Violenza e Società – 1. Natura e caratteristiche della violenza nelle società umane

Alberto Pellegrino
Sociologo

Secondo la sociologia la violenza è un comportamento volontario e aggressivo contro determinate persone con l’intenzione di ferire o uccidere, arrecare un danno o sottomettere al proprio dominio la volontà di un altro individuo. Questo modo di agire da parte di un soggetto si può classificare come violenza diretta se è esercitata in modo esplicito su una persona o un gruppo sociale; come violenza strutturale se colpisce gli individui in modo indiretto per esercitare delle pressioni psicologiche, per avere un utile economico, per eliminare degli avversari politici o dei concorrenti ritenuti pericolosi; come violenza culturale se assume forme simboliche che esaltano e promuovono la violenza elevandola a un valore sociale interiorizzato.

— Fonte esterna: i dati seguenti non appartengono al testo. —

(* ===== verification/GoNumbers.v ===== *)
(** * Lists of strings and numbers in text

    What the program uses of Go's packages strings (splitting and joining),
    strconv (integers) and math/big (floats): texts of numbers and the numbers
    they are. *)

From Stdlib Require Import Ascii.
From stdpp Require Import pretty.
From S2P Require Import Prelude GoStrings.
Open Scope Z_scope.

(** ** Splitting and joining *)

(** [strings.Split] by a separator of one byte: never empty. *)
Fixpoint Split (sep : ascii) (s : string) : list string :=
  match s with
  | EmptyString => [EmptyString]
  | String c r =>
      if is_char sep c then EmptyString :: Split sep r
      else match Split sep r with
           | h :: t => String c h :: t
           | [] => [String c EmptyString]
           end
  end.

(** [strings.SplitN]: at most [n] parts, the last with what remains. *)
Fixpoint SplitN (sep : ascii) (n : nat) (s : string) : list string :=
  match n with
  | O => []
  | 1%nat => [s]
  | S n => match split_first (is_char sep) s with
           | Some (pre, _, post) => pre :: SplitN sep n post
           | None => [s]
           end
  end.

Fixpoint Join (sep : string) (l : list string) : string :=
  match l with
  | [] => EmptyString
  | [s] => s
  | s :: r => s +:+ sep +:+ Join sep r
  end.

Definition HasSuffix (s suffix : string) : bool :=
  let n := String.length s in let k := String.length suffix in
  (k <=? n)%nat && bool_decide (String.substring (n - k) k s = suffix).
Definition Contains (c : ascii) (s : string) : bool := negb (str_forall (negb ∘ is_char c) s).
Definition without (c : ascii) (s : string) : Prop := str_forall (negb ∘ is_char c) s = true.

Lemma is_char_self c : is_char c c = true.
Proof. by apply bool_decide_eq_true. Qed.

Lemma Split_without sep s : without sep s → Split sep s = [s].
Proof.
  unfold without. induction s as [|c s IH]; [done|]. cbn. rewrite andb_true_iff. intros [Hc Hs].
  apply negb_true_iff in Hc. by rewrite Hc, IH.
Qed.
Lemma Split_cons sep s r : without sep s → Split sep (s +:+ String sep r) = s :: Split sep r.
Proof.
  unfold without. induction s as [|c s IH]; cbn.
  - intros _. change ("" +:+ String sep r) with (String sep r). cbn. by rewrite is_char_self.
  - rewrite andb_true_iff, app_cons. intros [Hc Hs]. apply negb_true_iff in Hc. cbn. by rewrite Hc, IH.
Qed.

Lemma Split_Join sep l :
  l ≠ [] → Forall (without sep) l → Split sep (Join (String sep EmptyString) l) = l.
Proof.
  induction l as [|s l IH]; [done|]. intros _ Hl. apply list.Forall_cons in Hl as [Hs Hl].
  destruct l as [|t l]; [by apply Split_without|].
  change (Join (String sep "") (s :: t :: l)) with (s +:+ String sep (Join (String sep "") (t :: l))).
  by rewrite Split_cons, IH.
Qed.

Lemma Split_nonempty sep s : Split sep s ≠ [].
Proof. destruct s as [|c s]; [done|]. cbn. case_match; [done|]. by case_match. Qed.

Lemma Split_app sep a d : Split sep (a +:+ String sep d) = (Split sep a ++ Split sep d)%list.
Proof.
  induction a as [|c a IH]; [rewrite app_nil; cbn; by rewrite is_char_self|].
  rewrite app_cons. cbn [Split]. rewrite IH. destruct (is_char sep c); [done|].
  destruct (Split sep a) eqn:E; [by apply Split_nonempty in E|done].
Qed.
Lemma last_Split sep a d : without sep d → List.last (Split sep (a +:+ String sep d)) EmptyString = d.
Proof. intros Hd. rewrite Split_app, (Split_without sep d) by done. apply List.last_last. Qed.

(** ** Digits *)

Definition digit_value (c : ascii) : Z := Z.of_nat (code c) - 48.
(** The number of a text of digits, continued from [n]. *)
Fixpoint digits_from (n : Z) (s : string) : option Z :=
  match s with
  | EmptyString => Some n
  | String c r => if is_digit c then digits_from (10 * n + digit_value c) r else None
  end.
Definition digits (s : string) : option Z := if bool_decide (s = "") then None else digits_from 0 s.

Lemma digits_from_nonneg n s v : digits_from n s = Some v → 0 <= n → 0 <= v.
Proof.
  revert n. induction s as [|c s IH]; intros n; cbn; [by intros [= <-]|].
  destruct (is_digit c) eqn:Hc; [|done]. intros Hd Hn. eapply IH; [exact Hd|].
  assert (0 <= digit_value c) by (revert Hc; clear; all_chars c; done). lia.
Qed.

(** [strconv.ParseUint(s, 10, 64)] *)
Definition ParseUint64 (s : string) : option Z :=
  match digits s with
  | Some n => if n <? 2 ^ 64 then Some n else None
  | None => None
  end.

Definition int64_text (s : string) (sign : Z) : option Z :=
  match digits s with
  | Some n => let v := sign * n in if (- 2 ^ 63 <=? v) && (v <? 2 ^ 63) then Some v else None
  | None => None
  end.
(** [strconv.ParseInt(s, 10, 64)] *)
Definition ParseInt64 (s : string) : option Z :=
  match s with
  | String c r =>
      if is_char "-" c then int64_text r (-1) else if is_char "+" c then int64_text r 1 else int64_text s 1
  | EmptyString => None
  end.
(** [strconv.Atoi], where an [int] has 64 bits *)
Definition Atoi : string → option Z := ParseInt64.

(** The text of a number is digits, and reads back as the number. *)
Lemma digit_of (x : N) : (x < 10)%N →
  is_digit (pretty_N_char x) = true ∧ digit_value (pretty_N_char x) = Z.of_N x.
Proof.
  intros Hx. assert (x = 0 ∨ x = 1 ∨ x = 2 ∨ x = 3 ∨ x = 4 ∨ x = 5 ∨ x = 6 ∨ x = 7 ∨ x = 8 ∨ x = 9)%N as Hc by lia.
  destruct_or? Hc; subst; done.
Qed.

Lemma pretty_go_digits x s :
  (str_forall is_digit s = true → str_forall is_digit (pretty_N_go x s) = true) ∧
  digits_from 0 (pretty_N_go x s) = digits_from (Z.of_N x) s.
Proof.
  revert s. induction (N.lt_wf_0 x) as [x _ IH]; intros s.
  destruct (decide (x = 0)%N) as [->|Hx]; [by rewrite pretty_N_go_0|].
  rewrite pretty_N_go_step by lia.
  destruct (digit_of (x `mod` 10)%N) as [Hd Hv]; [by apply N.mod_lt|].
  destruct (IH (x `div` 10)%N) with (s := String (pretty_N_char (x `mod` 10)) s) as [IH1 IH2];
    [by apply N.div_lt; lia|]. split.
  - intros Hs. apply IH1. cbn. by rewrite Hd.
  - rewrite IH2. cbn [digits_from]. rewrite Hd, Hv. f_equal. rewrite N2Z.inj_div, N2Z.inj_mod.
    pose proof (Z.div_mod (Z.of_N x) 10). lia.
Qed.

Lemma pretty_digits (n : Z) : 0 <= n → str_forall is_digit (pretty n) = true ∧ digits (pretty n) = Some n.
Proof.
  intros Hn. destruct n as [|n|n]; [done| |lia].
  change (pretty (Z.pos n)) with (pretty_N_go (N.pos n) "").
  destruct (pretty_go_digits (N.pos n) "") as [Hd Hv]. split; [by apply Hd|].
  unfold digits. rewrite Hv. rewrite bool_decide_false; [done|].
  intros E. rewrite E in Hv. done.
Qed.
Lemma pretty_nonempty (n : Z) : 0 <= n → pretty n ≠ "".
Proof. intros Hn E. destruct (pretty_digits n Hn) as [_ Hd]. by rewrite E in Hd. Qed.

Lemma digits_without c s : is_digit c = false → str_forall is_digit s = true → without c s.
Proof.
  intros Hc. apply str_forall_impl. intros d Hd. cbn. apply negb_true_iff, bool_decide_eq_false. congruence.
Qed.
Lemma pretty_without c (n : Z) : 0 <= n → is_digit c = false → without c (pretty n).
Proof. intros Hn Hc. apply digits_without; [done|]. by apply pretty_digits. Qed.

Lemma digits_upper s : str_forall is_digit s = true → ToUpper s = s.
Proof. intros Hs. apply str_map_id. revert Hs. apply str_forall_impl. intros c. all_chars c; done. Qed.

Lemma ParseUint64_pretty n : 0 <= n < 2 ^ 64 → ParseUint64 (pretty n) = Some n.
Proof.
  intros [Hn Hm]. unfold ParseUint64. destruct (pretty_digits n Hn) as [_ ->].
  by rewrite (proj2 (Z.ltb_lt n (2 ^ 64))).
Qed.
Lemma ParseInt64_pretty n : 0 <= n < 2 ^ 63 → ParseInt64 (pretty n) = Some n.
Proof.
  intros [Hn Hm]. destruct (pretty_digits n Hn) as [Hd Hv]. unfold ParseInt64.
  destruct (pretty n) as [|c r] eqn:E; [done|].
  assert (Hc : is_char "-" c = false ∧ is_char "+" c = false).
  { apply andb_true_iff in Hd as [Hc _]. clear -Hc. revert Hc. all_chars c; done. }
  destruct Hc as [-> ->]. unfold int64_text. rewrite Hv, Z.mul_1_l.
  by rewrite (proj2 (Z.leb_le _ n)), (proj2 (Z.ltb_lt n _)) by lia.
Qed.

(** ** Floats of math/big

    [big.ParseFloat(s, 10, 0, big.ToZero)] reads a decimal number into 64 bits
    of mantissa; [f.Int] is what remains without the fraction. *)

Definition MaxExp : Z := 2 ^ 31 - 1.
Definition MinExp : Z := - 2 ^ 31.

(** A float without its sign: [FFin m e] is m*2^e, for m > 0. *)
Inductive bigfloat := FZero | FFin (m e : Z) | FInf.

Definition bits (m : Z) : Z := Z.log2 m + 1.
(** [m] without its last [d] bits, rounded to zero or to the nearest (even). *)
Definition drop_bits (nearest : bool) (m d : Z) : Z :=
  let q := Z.shiftr m d in
  let r := m - Z.shiftl q d in
  let half := Z.shiftl 1 (d - 1) in
  if nearest && ((half <? r) || ((half =? r) && Z.odd q)) then q + 1 else q.
Definition round (nearest : bool) (prec m e : Z) : bigfloat :=
  let d := bits m - prec in
  let '(m, e) := if 0 <? d then (drop_bits nearest m d, e + d) else (m, e) in
  let exp := bits m + e in
  if exp <? MinExp then FZero else if MaxExp <? exp then FInf else FFin m e.

Definition fmul (nearest : bool) (prec : Z) (x y : bigfloat) : bigfloat :=
  match x, y with
  | FFin m e, FFin m' e' => round nearest prec (m * m') (e + e')
  | FZero, _ | _, FZero => FZero
  | _, _ => FInf
  end.
(** A quotient rounded to zero: enough bits of it to round, and nothing of a
    remainder. *)
Definition fquo (prec : Z) (x y : bigfloat) : bigfloat :=
  match x, y with
  | FFin m e, FFin m' e' =>
      let d := Z.max 0 (prec + bits m' - bits m + 1) in
      round false prec (Z.shiftl m d / m') (e - e' - d)
  | FInf, _ => FInf
  | _, _ => FZero
  end.

(** [Float.pow5]: powers up to 27 are exact, larger ones by squaring with
    rounding. *)
Fixpoint pow5_squares (fuel : nat) (prec : Z) (n : Z) (z f : bigfloat) : bigfloat :=
  match fuel with
  | O => z
  | S fuel =>
      if n <=? 0 then z
      else pow5_squares fuel prec (Z.shiftr n 1) (if Z.odd n then fmul true prec z f else z)
             (fmul true (prec + 64) f f)
  end.
Definition pow5 (prec n : Z) : bigfloat :=
  if n <=? 27 then FFin (5 ^ n) 0 else pow5_squares 64 prec (n - 27) (FFin (5 ^ 27) 0) (FFin 5 0).

(** The digits of a mantissa: number, how many digits, how many of them after a
    point (negative or, without a point, zero), and the rest. *)
Fixpoint scan_mantissa (n count frac : Z) (point : bool) (s : string) : Z * Z * Z * string :=
  match s with
  | EmptyString => (n, count, frac, s)
  | String c r =>
      if is_digit c
      then scan_mantissa (10 * n + digit_value c) (count + 1) (if point then frac - 1 else frac) point r
      else if is_char "." c && negb point then scan_mantissa n count frac true r
      else (n, count, frac, s)
  end.
Fixpoint scan_digits (s : string) : string * string :=
  match s with
  | EmptyString => (EmptyString, EmptyString)
  | String c r =>
      if is_digit c then let '(ds, rest) := scan_digits r in (String c ds, rest) else (EmptyString, s)
  end.

(** An exponent of ten or, after p, of two. *)
Definition scan_exponent (s : string) : option (Z * bool * string) :=
  match s with
  | EmptyString => Some (0, true, s)
  | String c r =>
      if is_char "e" c || is_char "E" c || is_char "p" c || is_char "P" c then
        let ten := is_char "e" c || is_char "E" c in
        let '(sign, r) := match r with
                          | String d r' => if is_char "-" d then (-1, r') else if is_char "+" d then (1, r') else (1, r)
                          | EmptyString => (1, r)
                          end in
        let '(ds, rest) := scan_digits r in
        match int64_text ds sign with
        | Some v => Some (v, ten, rest)
        | None => None
        end
      else Some (0, true, s)
  end.

Definition scan_float (s : string) : option bigfloat :=
  let '(m, count, frac, rest) := scan_mantissa 0 0 0 false s in
  if count =? 0 then None
  else
    match scan_exponent rest with
    | Some (exp, ten, EmptyString) =>
        if m =? 0 then Some FZero
        else
          let exp5 := if ten : bool then to_i64 (frac + exp) else frac in
          let exp2 := to_i64 (bits m + frac + exp) in
          if (exp2 <? MinExp) || (MaxExp <? exp2) then None
          else
            let z := FFin m (exp2 - bits m) in
            Some (if exp5 =? 0 then round false 64 m (exp2 - bits m)
                  else if exp5 <? 0 then fquo 64 z (pow5 128 (- exp5))
                  else fmul false 64 z (pow5 128 exp5))
    | _ => None
    end.

(** [f.Int(i)] for a new [i]: an infinite float leaves it zero. *)
Definition float_int (f : bigfloat) : Z :=
  match f with FFin m e => Z.shiftl m e | _ => 0 end.

Definition signed (s : string) : Z * string :=
  match s with
  | String c r => if is_char "-" c then (-1, r) else if is_char "+" c then (1, r) else (1, s)
  | EmptyString => (1, s)
  end.
Definition ParseFloatInt (s : string) : option Z :=
  let '(sign, r) := signed s in
  if bool_decide (r = "Inf") || bool_decide (r = "inf") then Some 0
  else match scan_float r with
       | Some f => Some (sign * float_int f)
       | None => None
       end.

(** A number of up to 64 bits is read exactly. *)
Lemma scan_mantissa_digits n count s :
  str_forall is_digit s = true →
  scan_mantissa n count 0 false s =
  (default 0 (digits_from n s), count + Z.of_nat (String.length s), 0, "").
Proof.
  revert n count. induction s as [|c s IH]; intros n count; cbn; [by rewrite Z.add_0_r|].
  rewrite andb_true_iff. intros [-> Hs]. rewrite IH by done. do 3 f_equal. lia.
Qed.

Lemma ParseFloatInt_pretty n : 0 <= n < 2 ^ 64 → ParseFloatInt (pretty n) = Some n.
Proof.
  intros [Hn Hm]. destruct (pretty_digits n Hn) as [Hd Hv]. pose proof (pretty_nonempty n Hn) as Hne.
  unfold ParseFloatInt.
  assert (Hs : signed (pretty n) = (1, pretty n)).
  { destruct (pretty n) as [|c r]; [done|]. apply andb_true_iff in Hd as [Hc _]. unfold signed.
    assert (is_char "-" c = false ∧ is_char "+" c = false) as [-> ->] by (revert Hc; all_chars c; done). done. }
  rewrite Hs.
  assert (Hinf : bool_decide (pretty n = "Inf") = false ∧ bool_decide (pretty n = "inf") = false).
  { split; apply bool_decide_eq_false; intros E; by rewrite E in Hd. }
  destruct Hinf as [-> ->]. cbn [orb]. unfold scan_float. rewrite scan_mantissa_digits by done.
  unfold digits in Hv. rewrite bool_decide_false in Hv by done. rewrite Hv. cbn [default from_option id].
  assert (Hlen : (0 + Z.of_nat (String.length (pretty n)) =? 0) = false).
  { apply Z.eqb_neq. destruct (pretty n); [done|]. cbn [String.length]. lia. }
  rewrite Hlen. cbn [scan_exponent]. destruct (Z.eqb_spec n 0) as [->|Hn0]; [done|].
  assert (Hb : 1 <= bits n <= 64).
  { unfold bits. pose proof (Z.log2_nonneg n). assert (Z.log2 n < 64) by (apply Z.log2_lt_pow2; lia). lia. }
  change (0 + 0) with 0. cbv zeta. rewrite !Z.add_0_r. rewrite !to_i64_id by lia. cbn [Z.eqb]. rewrite Z.sub_diag.
  unfold MinExp, MaxExp. rewrite (proj2 (Z.ltb_ge (bits n) _)), (proj2 (Z.ltb_ge _ (bits n))) by lia. cbn [orb].
  unfold round. rewrite (proj2 (Z.ltb_ge 0 _)) by lia. rewrite Z.add_0_r.
  unfold MinExp, MaxExp. rewrite (proj2 (Z.ltb_ge (bits n) _)), (proj2 (Z.ltb_ge _ (bits n))) by lia.
  cbn [float_int]. by rewrite Z.shiftl_0_r, Z.mul_1_l.
Qed.

Example floats :
  ParseFloatInt <$> ["1e8"; "1.5e3"; "15p-1"; ".9"; "-2.5"; "1e30"; "5_0"; ""; "e1"; "12345678901234567890123"; "7e-1"] =
  [Some 100000000; Some 1500; Some 7; Some 0; Some (-2); Some 999999999999999999955976585216; None; None; None;
   Some 12345678901234567889920; Some 0].
Proof. vm_compute. reflexivity. Qed.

Si parla di violenza politica se è esercitata da una classe sociale dominante attraverso il potere economico e politico, oppure contro un altro popolo, una minoranza etnica o religiosa. Questo tipo di violenza diviene particolarmente grave, quando una minoranza s’impone sulla maggioranza della popolazione per impadronirsi dello Stato e sottomette i cittadini, togliendo loro la libertà, i diritti civili e politici.

Secondo un’altra classificazione si può fare una distinzione tra violenza fisica e violenza psicologica: nel primo caso si compie un’azione volontaria mediante l’abuso della forza da parte di una o più persone per provocare dolore ad altri individui fino ad arrivare all’omicidio o alla strage; nel secondo caso non si provoca un danno fisico, ma si vuole indurre una persona a tenere determinati comportamenti attraverso diverse forme di condizionamento come pressioni psicologiche, minacce, ricatti, intimidazioni, comportamenti aggressivi all’interno della famiglia, nella scuola, nelle istituzioni sociali e religiose, nei luoghi di lavoro sempre con il fine di piegare un soggetto alla propria volontà.

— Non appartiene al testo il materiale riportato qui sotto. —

(* ===== verification/State.v ===== *)
(** * The store, the bank and the keeper

    The typed key-value store of src/x/switchly/keeper/v1 as a record of finite
    maps, one per key prefix, with the keeper's accessors on it.  A map is
    indexed by the part of the key after the prefix, which
    [KVStore.GetKey] puts in upper case; keys built from a height and an asset
    are pairs.  A stored record always unmarshals, so the database errors of the
    accessors do not arise.

    The bank module and the address codecs are not part of the repository: they
    are the fields of the classes [Bank] and [Env], with laws for what is relied
    on.  Build-tag dependent constants are fields of [Env] as well. *)

From stdpp Require Import sorting.
From S2P Require Import Prelude CosmosMath Amounts GoStrings Assets Coins Pools Constants Names.
Open Scope Z_scope.

(** ** Module accounts *)

Definition ModuleName : string := "switchly".
Definition ReserveName : string := "reserve".
Definition AsgardName : string := "asgard".
Definition SWCYClaimingName : string := "tcy_claim".
Definition SWCYStakeName : string := "tcy_stake".
Definition BondName : string := "bond".
Definition LendingName : string := "lending".
Definition AffiliateCollectorName : string := "affiliate_collector".

Definition NoAddress : string := "".
Definition NoopAddress : string := "noop".

(** ** The bank module *)

Inductive party := Module_acc (name : string) | User_acc (addr : string).

#[export] Instance party_eq_dec : EqDecision party.
Proof. solve_decision. Defined.
#[export] Instance party_countable : Countable party.
Proof.
  refine (inj_countable' (λ p, match p with Module_acc n => inl n | User_acc a => inr a end)
    (λ s, match s with inl n => Module_acc n | inr a => User_acc a end) _).
  by intros [].
Defined.

(** A denomination and an amount. *)
Abbreviation denom_coin := (string * Z)%type.

Class Bank := {
  bank_state : Type;
  bank_balance : bank_state → party → string → Z;
  bank_supply : bank_state → string → Z;
  bank_send : party → party → list denom_coin → M bank_state ();
  bank_mint : string → list denom_coin → M bank_state ();
  bank_burn : string → list denom_coin → M bank_state ();

  bank_balance_nonneg b p d : 0 ≤ bank_balance b p d;
  bank_send_law src dst d a b b' :
    bank_send src dst [(d, a)] b = (Ok (), b') →
    0 < a ≤ bank_balance b src d ∧
    (∀ e, bank_supply b' e = bank_supply b e) ∧
    (∀ p e, bank_balance b' p e =
      bank_balance b p e
      - (if decide (p = src ∧ e = d) then a else 0)
      + (if decide (p = dst ∧ e = d) then a else 0));
  (** A failed transfer of one coin changes nothing. *)
  bank_send_fails src dst d a b e b' : bank_send src dst [(d, a)] b = (Err e, b') → b' = b;
  bank_mint_law m d a b b' :
    bank_mint m [(d, a)] b = (Ok (), b') →
    0 < a ∧
    (∀ e, bank_supply b' e = bank_supply b e + (if decide (e = d) then a else 0)) ∧
    (∀ p e, bank_balance b' p e =
      bank_balance b p e + (if decide (p = Module_acc m ∧ e = d) then a else 0));
  bank_burn_law m d a b b' :
    bank_burn m [(d, a)] b = (Ok (), b') →
    0 < a ≤ bank_balance b (Module_acc m) d ∧
    (∀ e, bank_supply b' e = bank_supply b e - (if decide (e = d) then a else 0)) ∧
    (∀ p e, bank_balance b' p e =
      bank_balance b p e - (if decide (p = Module_acc m ∧ e = d) then a else 0));
}.

(** A bank with explicit balances, to evaluate the definitions with. *)
Module BankRef.
Record ledger := mkLedger { accounts : gmap (party * string) Z; totals : gmap string Z }.

Definition read (m : gmap (party * string) Z) (k : party * string) : Z := Z.max 0 (default 0 (m !! k)).
Definition add_at (k : party * string) (a : Z) (m : gmap (party * string) Z) :=
    <[k := read m k + a]> m.
Definition balance (b : ledger) (p : party) (d : string) : Z :=
    read (accounts b) (p, d).
Definition supply (b : ledger) (d : string) : Z := default 0 (totals b !! d).

Definition send (src dst : party) (cs : list denom_coin) : M ledger () := λ b,
    match cs with
    | [(d, a)] =>
        if (0 <? a) && (a <=? read (accounts b) (src, d)) then
          (Ok (), mkLedger (add_at (dst, d) a (add_at (src, d) (- a) (accounts b))) (totals b))
        else (Err "insufficient funds", b)
    | _ => (Err "invalid coins", b)
    end.
Definition mint (m : string) (cs : list denom_coin) : M ledger () := λ b,
    match cs with
    | [(d, a)] =>
        if 0 <? a then
          (Ok (), mkLedger (add_at (Module_acc m, d) a (accounts b))
                           (<[d := supply b d + a]> (totals b)))
        else (Err "invalid coins", b)
    | _ => (Err "invalid coins", b)
    end.
Definition burn (m : string) (cs : list denom_coin) : M ledger () := λ b,
    match cs with
    | [(d, a)] =>
        if (0 <? a) && (a <=? read (accounts b) (Module_acc m, d)) then
          (Ok (), mkLedger (add_at (Module_acc m, d) (- a) (accounts b))
                           (<[d := supply b d - a]> (totals b)))
        else (Err "insufficient funds", b)
    | _ => (Err "invalid coins", b)
    end.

La violenza psicologica può colpire in tutte le situazioni della vita e in tutti gli ambienti sociali, nei quali un essere umano si trova di fronte a un suo simile e può arrivare fino all’estremo condizionamento del plagio attraverso forme di coercizione che possono esercitarsi in modo subdolo o palese anche per lungo tempo sempre per costringere una persona a tenere dei comportamenti che limitano la sua libertà di pensiero e di azione.

La violenza e la natura umana

Secondo la sociobiologia, nel mondo animale le uccisioni di soggetti di specie diversa rientrano nella legge della sopravvivenza, mentre sono rare le uccisioni all’interno della stessa specie, perché la lotta è ritualizzata e si arresta quando l’animale vinto emana un segnale convenzionale per comunicare al vincitore la propria resa.

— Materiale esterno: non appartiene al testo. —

Definition ParseSwapMemoV3_0_0 (p : Parser) : P (Memo_ * option error) :=
  a ← getAsset p 1 true;
  match p_keeper p with
  | None =>
      match ParseSwapMemoV1 (p_keeper p) a (p_parts p) with
      | Ok m => mret (SwapMemo_ m, None)
      | Err e => failing (SwapMemo_ no_swap) e
      | Panic => lift Panic
      end
  | Some k =>
      '(dest, refund) ← getAddressAndRefundAddress p 2 false (chain a);
      price ← swap_price p;
      match price with
      | inr e => failing (SwapMemo_ no_swap) e
      | inl (slip, interval, quantity) =>
          let affiliates := getStringArray p 4 in
          fees ← affiliate_fees p affiliates;
          if negb (length affiliates =? length fees)%nat
          then failing (SwapMemo_ no_swap) "affiliate switchlynames and affiliate fee bps count mismatch"
          else
            n ← lift (fst (GetConfigInt64 "MultipleAffiliatesMaxCount" (snd k)));
            if Z.max 0 n <? Z.of_nat (length affiliates)
            then failing (SwapMemo_ no_swap) "maximum allowed affiliates exceeded"
            else
              total ← lift (sum_uints fees 0);
              if MaxBasisPts <? total
              then failing (SwapMemo_ no_swap) "total affiliate fee basis points can't be more than 10000"
              else swap_memo p k a dest refund slip interval quantity affiliates fees total
      end
  end.
Definition ParseSwapMemo (p : Parser) : P (Memo_ * option error) :=
  if p_version p <? 3 then failing (SwapMemo_ no_swap) "unsupported version" else ParseSwapMemoV3_0_0 p.
Lemma quiet_price p m :
  field p 3 = default "" (swap_args false m !! 3%nat) →
  0 <= SlipLimit m < 2 ^ 64 → 0 <= sw_StreamInterval m < 2 ^ 64 → 0 <= sw_StreamQuantity m < 2 ^ 64 →
  (sw_StreamInterval m = 0 → sw_StreamQuantity m ≠ 1) →
  quiet (swap_price p) (inl (SlipLimit m, sw_StreamInterval m, sw_StreamQuantity m)) 0.
Proof.
  intros Hf Hs Hi Hq Hone. unfold swap_price. unfold swap_args in Hf. cbn in Hf.
  destruct ((0 <? sw_StreamInterval m) || (1 <? sw_StreamQuantity m)) eqn:E.
  - rewrite Hf. change (pretty (SlipLimit m) +:+ "/" +:+ pretty (sw_StreamInterval m) +:+ "/" +:+ pretty (sw_StreamQuantity m))
      with (Join "/" [pretty (SlipLimit m); pretty (sw_StreamInterval m); pretty (sw_StreamQuantity m)]).
    rewrite stream_fields_text by done. cbn [Join]. change (?a +:+ "/" +:+ ?b) with (a +:+ String "/" b).
    rewrite Contains_sep. apply quiet_ret.
  - apply orb_false_iff in E as [Ei Eq]. apply Z.ltb_ge in Ei, Eq. 
    assert (sw_StreamInterval m = 0) as Hi0 by lia. rewrite Hi0. specialize (Hone Hi0).
    assert (sw_StreamQuantity m = 0) as -> by lia. change (field p 3 = amount_text (SlipLimit m)) in Hf.
    assert (Contains "/" (field p 3) = false) as ->.
    { apply without_Contains. rewrite Hf. unfold amount_text. case_match; [done|]. apply pretty_without; [lia|done]. }
    eapply quiet_0; [apply quiet_amount; [by left|done]|apply quiet_ret].
Qed.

 Negli esseri umani esiste una “aggressività innata” ereditata dal mondo animale e definita dagli specialisti una “tensione competitiva”, che fin dalle origini ha spinto l’uomo a procurarsi il cibo, a possedere le femmine desiderate, a preservare il proprio territorio. Tuttavia, tra i vertebrati superiori è raro che le azioni
aggressive abbiano conseguenze mortali, per cui esiste una prima legge generale secondo la quale vi sono delle inibizioni che impediscono di uccidere esseri appartenenti alla stessa specie; vi è una seconda legge che prevede l’esistenza di “controindicazioni” capaci di inibire le tensioni innate dell’aggressività.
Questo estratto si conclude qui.